Demystifying & Explaining AI from different dimensions

When I wrote my blog post Becoming a Data Scientist — Curriculum via Metromap, little did I know that it will receive a rousing feedback. So a big THANK YOU first of all! Now here I’m after almost 4 years to write on a topic that is very close to my heart and yet again see a lot of confusing fluff floating around — Artificial Intelligence (A.I). I’m pretty sure many of you including me would say yes to the following,

  • Everyone in your LinkedIn connections list has AI in their title.
  • Are getting flooded with articles that talk about A.I transforming industries and doomsday articles that go hand in hand.
  • See articles that are not only confusing and misleading but also don’t tend to be comprehensive.
  • Hear from someone is working on “AI for X”, where X can be anywhere from treating cancer to ordering lunch.

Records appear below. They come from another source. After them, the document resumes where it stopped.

(* ===== verification/_CoqProject ===== *)
-Q . S2P
Prelude.v
Bytes.v
Sha256.v
Utils.v
Merkle.v
Float.v
FloatSpec.v
Strconv.v
Conversions.v
Types.v
Json.v
JsonText.v
Config.v
Algorithm.v
Effects.v
Redis.v
Storage.v
DaemonReplies.v
Daemons.v
Payments.v
PaymentSafety.v
SplitSpec.v
LedgerSpec.v
ShareLog.v
VarDiff.v
Bans.v
Engine.v
Transactions.v
Jobs.v
JobManager.v
JobManagerSpec.v
EngineWork.v
WorkSource.v
CryptonoteBlob.v
Cryptonote.v
Ergo.v
Beam.v
Kaspa.v
Ethash.v
Equihash.v
Kawpow.v
Alephium.v
P2P.v
Pool.v
Api.v
Stratum.v
EngineSession.v
Server.v
ClientSpec.v
ServerSpec.v
EngineSystem.v
Startup.v
Miner.v
GbtMiner.v
EngineMiners.v
Wire.v
Session.v
(* ===== verification/Algorithm.v ===== *)
(** * Algorithm: src/algorithm/algorithm.go and src/engine/pow.go

    The registry of proof-of-work hash functions with its per-algorithm share
    multiplier, and the difficulty arithmetic the engines share.  SHA-256 is the
    Standard Library's of Go and is modelled; the other hash functions are
    third-party and are fields of [PowHashes]. *)
From Stdlib Require Import ZArith Lia List Strings.Ascii Strings.String Strings.Byte Floats.SpecFloat.
From stdpp Require Import base list strings gmap.
From S2P Require Import Prelude Bytes Float Utils.
Import ListNotations.
Local Open Scope Z_scope.
Local Open Scope go_scope.

(** The third-party primitives: scrypt.Key (whose error the source drops, a nil
    slice), x11, legacy Keccak-256, the 64-byte groestl, lyra2rev2.Sum and the
    verthash client with its initialisation, which fail with an error. *)
Class PowHashes := {
  scrypt_Key : bytes -> bytes -> Z -> Z -> Z -> Z -> bytes;
  x11_Hash : bytes -> bytes;
  LegacyKeccak256 : bytes -> bytes;
  groestl_512 : bytes -> bytes;
  lyra2rev2_Sum : bytes -> option bytes;
  verthash_New : option (bytes -> bytes);
}.

(** Concrete primitives for the witnesses: SHA-256 in every place. *)
Definition sha_primitives : PowHashes :=
  {| scrypt_Key := fun b _ _ _ _ _ => Sha256 b; x11_Hash := Sha256; LegacyKeccak256 := Sha256;
     groestl_512 := fun b => Sha256 b ++ Sha256 b; lyra2rev2_Sum := fun b => Some (Sha256 b);
     verthash_New := Some Sha256 |}.

Definition MaxTargetTruncated : Z :=
  0x00000000FFFF0000000000000000000000000000000000000000000000000000.
Definition MaxTarget : Z :=
  0x00000000FFFFFFFFFFFFFFFFFFFFFFFFFFFFFFFFFFFFFFFFFFFFFFFFFFFFFFFF.

Definition HashFunc : Type := bytes -> result bytes.

Section Hashes.
Context `{PowHashes}.

Definition ScryptHash : HashFunc := fun data => Val (scrypt_Key data data 1024 1 1 32).
(** [Hash(data, dst)] fills the 32 bytes of [dst]. *)
Definition X11Hash : HashFunc := fun data => Val (x11_Hash data).
Definition Sha256Hash : HashFunc := fun b => Val (Sha256 b).
Definition DoubleSha256Hash : HashFunc := fun b => Val (Sha256d b).
Definition KeccakHash : HashFunc := fun b => Val (LegacyKeccak256 b).
Definition GroestlHash : HashFunc := fun b => Val (take 32 (groestl_512 (groestl_512 b))).
Definition Lyra2Rev2Hash : HashFunc := fun b =>
  match lyra2rev2_Sum b with Some sum => Val sum | None => Panic "lyra2rev2 failed" end.
Definition VerthashHash : HashFunc := fun b =>
  match verthash_New with Some compute => Val (compute b) | None => Panic "verthash init failed" end.

(** The package's two maps. *)
Record Algorithms := mkAlgorithms {
  registry : gmap string HashFunc;
  defaultMultipliers : gmap string Z;
}.

Local Open Scope string_scope.
Definition initial_algorithms : Algorithms :=
  {| registry := list_to_map
       [("sha256", Sha256Hash); ("sha256d", DoubleSha256Hash); ("scrypt", ScryptHash);
        ("x11", X11Hash); ("keccak", KeccakHash); ("groestl", GroestlHash);
        ("lyra2rev2", Lyra2Rev2Hash); ("verthash", VerthashHash)];
     defaultMultipliers := list_to_map
       [("sha256", 0); ("sha256d", 0); ("scrypt", 16); ("x11", 30); ("keccak", 8);
        ("groestl", 8); ("lyra2rev2", 8); ("verthash", 8)] |}.

Definition RegisterHash (name : string) (defaultMultiplier : Z) (fn : HashFunc)
    (algs : Algorithms) : Algorithms :=
  let key := to_lower name in
  {| registry := <[key := fn]> (registry algs);
     defaultMultipliers := <[key := defaultMultiplier]> (defaultMultipliers algs) |}.

Definition IsSupported (algs : Algorithms) (hashName : string) : bool :=
  bool_decide (is_Some (registry algs !! to_lower hashName)).

Definition DefaultMultiplier (algs : Algorithms) (hashName : string) : Z :=
  default 0 (defaultMultipliers algs !! to_lower hashName).

Definition GetHashFunc (algs : Algorithms) (hashName : string) : result HashFunc :=
  match registry algs !! to_lower hashName with
  | Some fn => Val fn
  | None => Panic "is not officially supported yet"
  end.

(** The one algorithm with a costly initialisation, which can fail. *)
Definition Warmup `{PowHashes} (hashName : string) : result unit :=
  if String.eqb (to_lower hashName) "verthash" then
    match verthash_New with Some _ => Val tt | None => Panic "verthash init failed" end
  else Val tt.

Lemma GetHashFunc_supported algs name :
  is_val (GetHashFunc algs name) = IsSupported algs name.
Proof.
  unfold GetHashFunc, IsSupported. destruct (registry algs !! _) eqn:E; simpl.
  - done.
  - done.
Qed.

Lemma GetHashFunc_Register algs name mult fn name' :
  GetHashFunc (RegisterHash name mult fn algs) name'
  = if decide (to_lower name = to_lower name') then Val fn else GetHashFunc algs name'.
Proof.
  unfold GetHashFunc, RegisterHash. cbn. destruct (decide _) as [E|E].
  - rewrite E. by rewrite lookup_insert, decide_True.
  - by rewrite lookup_insert_ne.
Qed.

(** Names are matched case-insensitively. *)
Lemma GetHashFunc_case algs name : GetHashFunc algs (to_lower name) = GetHashFunc algs name.
Proof. unfold GetHashFunc. by rewrite to_lower_idemp. Qed.
End Hashes.

(** ** src/engine/pow.go *)
Definition Pow256 : Z := 2 ^ 256.

(** [big.NewFloat] panics on a NaN difficulty; [Int] gives nil for an infinite
    quotient, which cannot occur since a positive float64 divisor is at least
    2^-1074 and the exponent range is 32-bit. *)
Definition TargetFromDiff (base : Z) (diff : float64) : result (option Z) :=
  let diff := if fleb diff fzero then float_of_Z 1 else diff in
  let! d := NewBigFloat diff in
  let! q := Quo (SetInt base) d in
  Val (BigInt_of q).

Definition DiffFromValue (base value : Z) : result float64 :=
  if value <=? 0 then Val fzero
  else let! q := Quo (SetInt base) (SetInt value) in Val (Float64 q).

(** [t.Text(16)] *)
Fixpoint hex_text_digits (fuel : nat) (t : Z) (acc : string) : string :=
  match fuel with
  | O => acc
  | S f =>
      let acc' := String (ascii_of_byte (hex_digit (t mod 16))) acc in
      if t <? 16 then acc' else hex_text_digits f (t / 16) acc'
  end.
Definition Text16 (t : Z) : string :=
  if t <? 0 then String "-"%char (hex_text_digits (S (Z.to_nat (Z.log2 (- t)))) (- t) EmptyString)
  else hex_text_digits (S (Z.to_nat (Z.log2 t))) t EmptyString.

Fixpoint repeat_char (n : nat) (c : ascii) : string :=
  match n with O => EmptyString | S n' => String c (repeat_char n' c) end.

(** The literal of zeros the source slices has 128 of them. *)
Definition TargetHex (t : Z) : string :=
  let s := Text16 t in
  if 64 <? slen s then repeat_char 64 "f"%char
  else String.append (repeat_char (64 - String.length s) "0"%char) s.
(* ===== verification/DaemonReplies.v ===== *)
(** * DaemonReplies: the reply records of src/daemons

    [BytesTo...] decodes the raw result of a reply; the wrappers that log a fatal
    error abandon the process.  A field no other code reads is only part of the
    schema, which says when decoding fails. *)
From Stdlib Require Import ZArith Lia List Strings.String Floats.SpecFloat.
From stdpp Require Import base list strings.
From S2P Require Import Prelude Bytes Float Strconv Types Json Effects.
Import ListNotations.
Local Open Scope string_scope.
Local Open Scope Z_scope.
Local Open Scope go_scope.

(** [err := json.Unmarshal(b, &v); if err != nil { log.Fatal }] *)
Definition must {A} (s : schema) (b : option json) (f : json -> A) : result A :=
  match Unmarshal s b with Some j => Val (f j) | None => Panic "call failed with error" end.
(** The same with an error returned. *)
Definition decode {A} (s : schema) (b : option json) (f : json -> A) : err_or A :=
  match Unmarshal s b with Some j => Ok (f j) | None => Err "unmarshal failed" end.

(** ** getblock.go *)
Definition getblock_schema : schema := SStruct
  [("hash", SString); ("confirmations", SInt); ("strippedsize", SInt); ("size", SInt); ("weight", SInt);
   ("height", SInt); ("version", SInt); ("versionHex", SString); ("merkleroot", SString); ("tx", SList SString);
   ("time", SInt); ("mediantime", SInt); ("nonce", SInt); ("bits", SString); ("difficulty", SFloat);
   ("chainwork", SString); ("nTx", SInt); ("previousblockhash", SString)].
(** [Tx] is nil when the field is absent or null. *)
Record GetBlock := mkGetBlock { gb_Hash : string; gb_Height : Z; gb_Tx : option (list string) }.
Definition strings_of (l : list json) : list string := map (fun j => match j with JStr s => s | _ => "" end) l.
Definition list_or_nil (j : json) (name : string) : option (list json) :=
  match last_value j name with Some (JArr l) => Some l | _ => None end.
Definition BytesToGetBlock (b : option json) : result GetBlock :=
  must getblock_schema b (fun j => mkGetBlock (field_string j "hash") (field_int j "height") (strings_of <$> list_or_nil j "tx")).
(* ===== verification/Daemons.v ===== *)
(** * Daemons: src/daemons/manager.go, submitblock.go, getblocktemplate.go

    JSON-RPC over HTTP to the daemons of a coin.  The network is a [Node]: the
    requests sent so far and the answer to the next one.  [CmdAll] asks every
    daemon from a goroutine of its own and waits for all of them; its
    interleavings are a step relation, which the sequential [CmdAll] refines.  A
    process that ends in [log.Fatal] or [log.Panic] is a [Panic]. *)
From Stdlib Require Import ZArith Lia List Strings.String.
From stdpp Require Import base list strings gmap sets.
From S2P Require Import Prelude Bytes Float Strconv Types Json Config Effects DaemonReplies.
Import ListNotations.
Local Open Scope string_scope.
Local Open Scope Z_scope.
Local Open Scope go_scope.

(** ** Requests and responses *)
Record http_request := mkRequest { q_URL : string; q_Auth : option (string * string); q_TLS : bool; q_Body : json }.
(** [Body] is the JSON of the body, [None] when it is other text; [ReadFails]
    says that the connection broke while the body was read. *)
Record http_response := mkResponse { StatusCode : Z; Body : option json; ReadFails : bool }.
(** [None]: no response, the error of [client.Do]. *)
Definition network : Type := Node http_request (option http_response).

(** JsonRpcResponse; an absent result is nil, which no decoder accepts. *)
Record Response := mkRpc { Result : option json; Error : option JsonRpcError }.
Definition response_schema : schema := SStruct
  [("id", SAny); ("result", SAny); ("error", SStruct [("code", SInt); ("message", SString)])].
Definition response_of (j : json) : Response :=
  mkRpc (last_value j "result")
    (match last_value j "error" with
     | Some (JObj e) => Some (mkRpcError (field_int (JObj e) "code") (field_string (JObj e) "message"))
     | _ => None
     end).
Definition decode_response (body : option json) : option Response := response_of <$> Unmarshal response_schema body.

(** [json.Marshal] of a map writes its keys in order. *)
Definition envelope (id : Z) (method : string) (params : list json) : json :=
  JObj [("id", JNum (FormatInt id)); ("method", JStr method); ("params", JArr params)].

(** A call that never returns is a computation abandoned: the goroutine that made
    it does not continue. *)
Definition await {A} (m : result (option A * network)) : result (A * network) :=
  let! (r, n) := m in
  match r with Some a => Val (a, n) | None => Panic "blocked for ever" end.

(** ** The manager *)
Record DaemonManager := mkDaemonManager {
  dm_Daemons : list DaemonOptions;
  dm_clients : gmap string bool;
  dm_Coin : option CoinOptions;
}.
(** A client is its TLS configuration; daemons that print alike share one. *)
Definition NewDaemonManager (daemons : option (list DaemonOptions)) (coin : option CoinOptions) : result DaemonManager :=
  match daemons, coin with
  | Some ds, Some _ =>
      Val (mkDaemonManager ds (fold_left (fun m d => <[DaemonOptions_String d := d_TLS d]> m) ds ∅) coin)
  | _, _ => Panic "new daemon with empty options!"
  end.

Section Manager.
(** Whether [http.NewRequest] accepts a URL. *)
Variable ValidURL : string -> bool.
Variable dm : DaemonManager.

Definition http_request_for (d : DaemonOptions) (body : json) : result http_request :=
  match dm_clients dm !! DaemonOptions_String d with
  | None => Panic "nil pointer dereference"
  | Some tls =>
      if negb (ValidURL (DaemonOptions_URL d)) then Panic "invalid URL"
      else Val (mkRequest (DaemonOptions_URL d)
                  (if String.eqb (d_User d) "" then None else Some (d_User d, d_Password d)) tls body)
  end.
Definition DoHttpRequest (d : DaemonOptions) (body : json) (n : network) : result (option http_response * network) :=
  let! q := http_request_for d body in
  Val (ask q n).

(** [id] is what [RandPositiveInt64] gives.  A response without a usable body
    comes with no result. *)
Definition cmdToIndex (i : nat) (id : Z) (method : string) (params : list json) (n : network)
  : result ((option DaemonOptions * option Response * option http_response) * network) :=
  match dm_Daemons dm !! i with
  | None => Panic "index out of range"
  | Some d =>
      let! (res, n) := DoHttpRequest d (envelope id method params) n in
      Val (match res with
           | None => ((Some d, None, None), n)
           | Some res =>
               if ReadFails res then ((Some d, None, Some res), n)
               else ((Some d, decode_response (Body res), Some res), n)
           end)
  end.
Definition CmdToDaemon (index id : Z) (method : string) (params : list json) (n : network) :=
  if (index <? 0) || (Z.of_nat (length (dm_Daemons dm)) <=? index) then Val ((None, None, None), n)
  else cmdToIndex (Z.to_nat index) id method params n.
(** The loop over the daemons returns in its first iteration. *)
Definition Cmd (id : Z) (method : string) (params : list json) (n : network) :=
  match dm_Daemons dm with
  | [] => Val ((None, None, None), n)
  | _ :: _ => cmdToIndex 0 id method params n
  end.

Definition BatchCmd (ids : list Z) (commands : list (string * list json)) (n : network)
  : result ((option DaemonOptions * option (list (option Response)) * bool) * network) :=
  let body := JArr (zip_with (fun id c => envelope id (fst c) (snd c)) ids commands) in
  match dm_Daemons dm with
  | [] => Val ((None, None, true), n)
  | d :: _ =>
      let! (res, n) := DoHttpRequest d body n in
      Val (match res with
           | None => ((Some d, None, false), n)
           | Some res =>
               match Unmarshal (SList response_schema) (Body res) with
               | Some (JArr l) =>
                   ((Some d, Some (map (fun j => match j with JNull => None | _ => Some (response_of j) end) l), true), n)
               | Some _ => ((Some d, None, true), n)
               | None => ((Some d, None, false), n)
               end
           end)
  end.

(** ** CmdAll

    [answer i] is what daemon [i] answers.  The goroutine of a daemon that did
    not answer returns before [wg.Done]; a body that is not a response ends the
    process. *)
Definition answers : Type := nat -> result (option http_response).
Record call := mkCall {
  cl_spawned : nat;
  cl_wg : Z;
  cl_running : gset nat;
  cl_responses : list (option http_response);
  cl_results : list (option Response);
}.
Definition start (n : nat) : call := mkCall 0 0 ∅ (replicate n None) (replicate n None).
Definition spawn (c : call) : call :=
  mkCall (S (cl_spawned c)) (cl_wg c + 1) ({[cl_spawned c]} ∪ cl_running c) (cl_responses c) (cl_results c).
Definition goroutine (answer : answers) (i : nat) (c : call) : result call :=
  let running := cl_running c ∖ {[i]} in
  let! a := answer i in
  match a with
  | None => Val (mkCall (cl_spawned c) (cl_wg c) running (cl_responses c) (cl_results c))
  | Some res =>
      match decode_response (Body res) with
      | None => Panic "failed to unmarshal response body"
      | Some r => Val (mkCall (cl_spawned c) (cl_wg c - 1) running
                         (<[i := Some res]> (cl_responses c)) (<[i := Some r]> (cl_results c)))
      end
  end.
Inductive call_step (n : nat) (answer : answers) : call -> call -> Prop :=
| step_spawn c : (cl_spawned c < n)%nat -> call_step n answer c (spawn c)
| step_run c i c' : i ∈ cl_running c -> goroutine answer i c = Val c' -> call_step n answer c c'.
(** [wg.Wait] returned. *)
Definition returned (n : nat) (c : call) : Prop := cl_spawned c = n /\ cl_wg c = 0.

(** What the call comes to: the process ends, the call never returns ([None]),
    or the responses and results, all present. *)
Definition answered (answer : answers) (i : nat) : result (option (http_response * Response)) :=
  let! a := answer i in
  match a with
  | None => Val None
  | Some res =>
      match decode_response (Body res) with
      | None => Panic "failed to unmarshal response body"
      | Some r => Val (Some (res, r))
      end
  end.
Definition fan_out (answer : answers) (n : nat) : result (option (list (option http_response) * list (option Response))) :=
  let! l := rmap (answered answer) (seq 0 n) in
  Val (l' ← mapM id l; Some (map (fun p => Some (fst p)) l', map (fun p => Some (snd p)) l')).

(** Every daemon sees the same request; the answers of different daemons do not
    depend on the order they are asked in. *)
Definition all_answers (body : json) (n : network) : answers := fun i =>
  match dm_Daemons dm !! i with
  | None => Panic "index out of range"
  | Some d => let! q := http_request_for d body in Val (node_answer n (node_log n) q)
  end.
Definition log_all (body : json) (n : network) : network :=
  fold_left (fun n d => match http_request_for d body with Val q => snd (ask q n) | Panic _ => n end) (dm_Daemons dm) n.
Definition CmdAll (id : Z) (method : string) (params : list json) (n : network)
  : result (option (list (option http_response) * list (option Response)) * network) :=
  let body := envelope id method params in
  let! r := fan_out (all_answers body n) (length (dm_Daemons dm)) in
  Val (r, log_all body n).

(** ** The commands built on it; [None] is a call that never returns *)
Definition has_result (r : option Response) : bool :=
  match r with Some r => match Error r with None => true | Some _ => false end | None => false end.
(** The first transaction of the first block that lists its transactions. *)
Fixpoint first_tx (results : list (option Response)) : result string :=
  match results with
  | [] => Val ""
  | None :: l => first_tx l
  | Some r :: l =>
      let! gb := BytesToGetBlock (Result r) in
      match gb_Tx gb with
      | None => first_tx l
      | Some [] => Panic "index out of range"
      | Some (tx :: _) => Val tx
      end
  end.
Definition block_verdict (results : list (option Response)) : result (bool * string) :=
  let! tx := first_tx results in Val (forallb has_result results, tx).
Definition CheckBlockAccepted (id : Z) (blockHash : string) (n : network) : result (option (bool * string) * network) :=
  let! (r, n) := CmdAll id "getblock" [JStr blockHash] n in
  match r with
  | None => Val (None, n)
  | Some (_, results) => let! v := block_verdict results in Val (Some v, n)
  end.

(** submitblock.go: what is logged about each daemon *)
Inductive submission := Submitted | NotSubmitted | SubmitError (e : JsonRpcError) | SubmitRejected (reason : string).
Definition submission_of (r : option Response) : submission :=
  match r with
  | None => NotSubmitted
  | Some r =>
      match Error r with
      | Some e => SubmitError e
      | None =>
          match Unmarshal SString (Result r) with
          | Some (JStr reason) => if String.eqb reason "" then Submitted else SubmitRejected reason
          | _ => Submitted
          end
      end
  end.
Definition SubmitBlock (id : Z) (blockHex : string) (n : network) : result (option (list submission) * network) :=
  match dm_Coin dm with
  | None => Panic "nil pointer dereference"
  | Some coin =>
      let! (r, n) :=
        (if c_NoSubmitBlock coin
         then CmdAll id "getblocktemplate" [JObj [("data", JStr blockHex); ("mode", JStr "submit")]] n
         else CmdAll id "submitblock" [JStr blockHex] n) in
      Val ((fun p => map submission_of (snd p)) <$> r, n)
  end.

(** A body that is not a response makes [CmdAll] panic before this looks at it. *)
Definition online (res : option http_response) : result bool :=
  match res with
  | None => Panic "nil pointer dereference"
  | Some res =>
      Val (if negb (Z.quot (StatusCode res) 100 =? 2) then false
           else match decode_response (Body res) with
                | None => false
                | Some r => match Error r with None => true | Some _ => false end
                end)
  end.
Fixpoint all_online (l : list (option http_response)) : result bool :=
  match l with
  | [] => Val true
  | res :: l => let! b := online res in if b then all_online l else Val false
  end.
Definition IsAllOnline (id : Z) (n : network) : result (option bool * network) :=
  let! (r, n) := CmdAll id "getpeerinfo" [] n in
  match r with
  | None => Val (None, n)
  | Some (responses, _) => let! b := all_online responses in Val (Some b, n)
  end.
Definition Check_ (id : Z) (n : network) : result (option unit * network) :=
  let! (r, n) := IsAllOnline id n in
  match r with
  | None => Val (None, n)
  | Some b => if b then Val (Some tt, n) else Panic "daemons are not all online!"
  end.

Definition CheckStatusCode (statusCode : Z) : option string :=
  let unknown := Some ("unknown status code:" ++ FormatInt statusCode) in
  let class := Z.quot statusCode 100 in
  if class =? 2 then None
  else if class =? 4 then
    let code := Z.rem statusCode 100 in
    if code =? 0 then Some "daemon cannot understand the request"
    else if code =? 1 then Some "daemon requires authorization (have to login before request)"
    else if code =? 3 then Some "daemon rejected the request"
    else if code =? 4 then Some "daemon cannot find the resource requested"
    else if code =? 13 then Some "daemon cannot deal this large request"
    else unknown
  else if class =? 5 then Some "daemon internal error"
  else unknown.

(** getblocktemplate.go; [err] is never set, and the result is used unchecked. *)
Definition template_rules : list string :=
  match dm_Coin dm with Some c => default ["segwit"] (c_GBTRules c) | None => ["segwit"] end.
Definition template_params : list json :=
  [JObj [("capabilities", JArr (map JStr ["coinbasetxn"; "workid"; "coinbase/append"])); ("rules", JArr (map JStr template_rules))]].
Definition GetBlockTemplate_cmd (id : Z) (n : network) : result (err_or GetBlockTemplate * network) :=
  let! ((_, r, _), n) := Cmd id "getblocktemplate" template_params n in
  match r with
  | None => Panic "nil pointer dereference"
  | Some r =>
      match Error r with
      | Some _ => Val (Err "getblocktemplate call failed for daemon instance", n)
      | None => let! t := BytesToGetBlockTemplate (Result r) in Val (Ok t, n)
      end
  end.
(** ** The writes of the payer *)
Lemma apply_cmds_clears u h : fold_left (on_intent ik) (apply_cmds db u) h = ∅.
Proof.
  unfold apply_cmds. rewrite !app_assoc, fold_left_app. cbn. by rewrite String.eqb_refl.
Qed.

(** A run may be applied when its payouts are the ones broadcast last, or when
    it has none and nothing is outstanding. *)
Definition applicable (u : PaymentUpdate) (o : option (list rpc_arg)) : Prop :=
  match o with Some p => pays p u | None => u_Paid u = ∅ end.

Lemma good_apply l o u : good l o -> applicable u o -> good (l ++ [Applied (apply_cmds db u)])%list None.
Proof. destruct o; cbn; intros G A; [by eapply good_applied|by apply good_moves]. Qed.

Lemma ApplyPayments_wp u w o :
  good (w_log w) o -> intent_ok (w_intent w) o -> applicable u o ->
  wp (ApplyPayments db u)
    (fun r w' => crash_ok w' /\ (r = Ok tt -> good (w_log w') None /\ w_intent w' = ∅)) w.
Proof.
  intros G I A. unfold ApplyPayments, call. cbn [wp]. split; [by exists o|]. intros x w' S.
  apply redis_step_spec in S. cbn in S.
  assert (good (w_log (commit ik true (apply_cmds db u) w)) None) as G'.
  { cbn [commit w_log]. by eapply good_apply. }
  assert (w_intent (commit ik true (apply_cmds db u) w) = ∅) as I' by apply apply_cmds_clears.
  assert (crash_ok (commit ik true (apply_cmds db u) w)) as C'.
  { exists None. split; [done|]. left. done. }
  destruct S as [[-> ->]|[[m ->] [->|[->|[? _]]]]]; [done| | |done]; (split; [|done]).
  - by exists o.
  - done.
Qed.

(** The state before and after writing the intent. *)
Definition quiescent (w : world) : Prop := good (w_log w) None /\ intent_ok (w_intent w) None.
Lemma quiescent_crash_ok w : quiescent w -> crash_ok w.
Proof. intros [G I]. by exists None. Qed.

Lemma put_intent_effect u (h : gmap string hval) :
  h = ∅ \/ (exists u', h = intent u' "") ->
  fold_left (on_intent ik) [HSet ik [("update", HUpdate u); ("txid", HText "")]] h = intent u "".
Proof.
  intros Hh. cbn. rewrite String.eqb_refl. unfold intent. destruct Hh as [->|[u' ->]]; [done|].
  unfold intent. apply map_eq. intros k.
  destruct (decide (k = "txid")) as [->|N1]; [by rewrite !lookup_insert, !decide_True by done|].
  rewrite !(lookup_insert_ne _ "txid") by done.
  destruct (decide (k = "update")) as [->|N2]; [by rewrite !lookup_insert, decide_True by done|].
  rewrite lookup_insert_ne by done. rewrite lookup_insert_ne by done.
  rewrite lookup_singleton_ne by done. by rewrite lookup_singleton_ne.
Qed.

Lemma PutPayoutIntent_wp u w :
  quiescent w ->
  wp (PutPayoutIntent db u)
    (fun r w' => quiescent w' /\ (r = Ok tt -> w_intent w' = intent u "")) w.
Proof.
  intros [G I]. unfold PutPayoutIntent, call. destruct (marshals u); cbn [wp]; [|done].
  split; [by exists None|]. intros x w' S. apply redis_step_spec in S. cbn -[commit] in S.
  assert (w_intent (commit ik false [HSet ik [("update", HUpdate u); ("txid", HText "")]] w) = intent u "") as E.
  { by apply put_intent_effect. }
  destruct S as [[-> ->]|[[m ->] [->|[->|[_ (c & r & Hc & ->)]]]]]; try done.
  - split; [|done]. split; [done|]. right. by exists u.
  - split; [|done]. split; [done|]. right. by exists u.
  - destruct c as [|c0 c]; [done|]. injection Hc as <- Hc.
    destruct c; [|done]. split; [|done]. split; [done|]. right. by exists u.
Qed.

Lemma DelPayoutIntent_wp w : quiescent w -> wp (DelPayoutIntent db) (fun _ w' => quiescent w') w.
Proof.
  intros [G I]. unfold DelPayoutIntent, call. cbn [wp]. split; [by exists None|]. intros x w' S.
  apply redis_step_spec in S. cbn -[commit] in S.
  assert (quiescent (commit ik false [Del ik] w)) as Q.
  { split; [done|]. left. cbn. by rewrite String.eqb_refl. }
  destruct S as [[-> ->]|[[m ->] [->|[->|[_ (c & r & Hc & ->)]]]]]; try done.
  destruct c as [|c0 c]; [done|]. injection Hc as <- Hc. by destruct c.
Qed.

Pardon me for overgeneralizing, but I also see of folks who very loosely use the word A.I and have absolutely no clue / idea about what they are talking about. If you try to avoid them and try to seek the answer for “What is AI?”, you are bound to get flooded with conflicting views and very obfuscated terms and definitions. Just because someone is using a deep learning library / package, that doesn’t mean their system is intelligent. There is more to it. So here is my yet another modest attempt to convey via a picture — “Demystifying AI”.

For a high resolution version if you want to poster print, please visit this link.

If I have to pick a great starting definition for AI, I would vote for John McCarthy’s. He probably gave the most profound and yet simple definition of A.I

”science and engineering of making intelligent machines, especially intelligent computer programs”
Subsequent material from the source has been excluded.